Links We Like-June 28

| By Jodi Horton

We read this article last week, “Honoring his father by honoring Alzheimer’s caregivers,” and found it a slightly sad, but touching piece about how one man is honoring the memory of his father and the years his father required. We’re sure this caregiving story will resonate with at least a few people–the recognition that a parent is aging and needs help, juggling caregiving shifts with siblings, the profound moments of connection that can occur at the end of life.

Plenty of stories are written about individuals with Alzheimer’s, but they’re usually from a caregiver perspective. That’s what makes this blog, “Watching the Lights Go Out,” particularly interesting. It’s written by a retired physician who was diagnosed with Alzheimer’s disease in September 2012. He writes reguarly about his experience with the disease, his daily life, and says his goal is to dispel fear and embarrassment about Alzheimer’s.
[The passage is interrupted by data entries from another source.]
(* ===== verification/Ctl.v ===== *)
(** * Ctl: the admin client ([src/ctl/mod.rs], [run_ctl] of [src/main.rs])

    The tables [rusnel ctl] prints, how it reads the documents of the admin API, the
    request behind each action, and the router of [src/server/admin.rs] that answers
    it. HTTP, JSON text and axum's matching are third-party code (class [AdminHttp]);
    the paths, the routes, the decoded structs and the printed text are the program's. *)

From S2P Require Import Prelude Text NetAddr Remote State Ledger Tls Admin Json.

(** ** Tables *)

Record Table := mkTable { headers : list bytes; rows : list (list bytes) }.

Definition Table_new (hs : list string) : Table := mkTable (str <$> hs) [].

(** [Table::row]; the length of the row is checked in debug builds only. *)
Definition table_row (cells : list bytes) (t : Table) : Table := mkTable (headers t) (rows t ++ [cells]).

(** The characters of a text: the bytes that do not continue one. *)
Definition char_count (s : bytes) : nat := length (filter (λ b, is_cont b = false) s).

(** [format!("{:width$}", cell)] pads on the right, counting characters. *)
Definition pad (width : nat) (cell : bytes) : bytes :=
  cell ++ replicate (width - char_count cell) " "%char.

(** The loop over the cells of one row that widens [widths]; [cell.len()] is in
    bytes. *)
Fixpoint widen_row (i : nat) (row : list bytes) (widths : list nat) : list nat :=
  match row with
  | [] => widths
  | cell :: row' =>
      widen_row (S i) row'
        (match widths !! i with
         | Some w => if (w <? length cell)%nat then <[i := length cell]> widths else widths
         | None => widths
         end)
  end.

Definition column_widths (t : Table) : list nat :=
  foldl (λ widths row, widen_row 0 row widths) (length <$> headers t) (rows t).

(** The loop of [push_row]; [widths[i]] panics out of range. *)
Fixpoint push_cells (i n : nat) (cells : list bytes) (widths : list nat) : panicking bytes :=
  match cells with
  | [] => Returns []
  | cell :: cells' =>
      text ← (if (i + 1 <? n)%nat then
                match widths !! i with Some w => Returns (pad w cell) | None => Panics end
              else Returns cell);
      rest ← push_cells (S i) n cells' widths;
      Returns ((if (0 <? i)%nat then str "  " else []) ++ text ++ rest)
  end.

Definition newline : bytes := [Ascii.ascii_of_N 10].

Definition push_row (out : bytes) (cells : list bytes) (widths : list nat) : panicking bytes :=
  line ← push_cells 0 (length cells) cells widths; Returns (out ++ line ++ newline).

Fixpoint push_rows (out : bytes) (rs : list (list bytes)) (widths : list nat) : panicking bytes :=
  match rs with
  | [] => Returns out
  | row :: rs' => out ← push_row out row widths; push_rows out rs' widths
  end.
If you are a caregiver for an individual with Alzheimer’s disease, we wouldn’t be very surprised if you told us you’re under a fair amount of stress. That’s to be expected, but it is important to try and keep stress in check. Otherwise, it can overwhelm a person and be harmful to your own health–not very helpful for a caregiver. Take the Caregiver Stress Check from the Alzheimer’s Association to see how you’re doing.

And for a touch of inspirationg this week, we offer you the Life, Uninterrupted column from the New York Times, written by a 22-year-old with cancer. She’s been writing about her disease and her treatments, chemotherapy and a bone marrow transplant, and her words are articulate and inspiring. This week she offered a wonderful piece about making resolutions and being patient with yourself.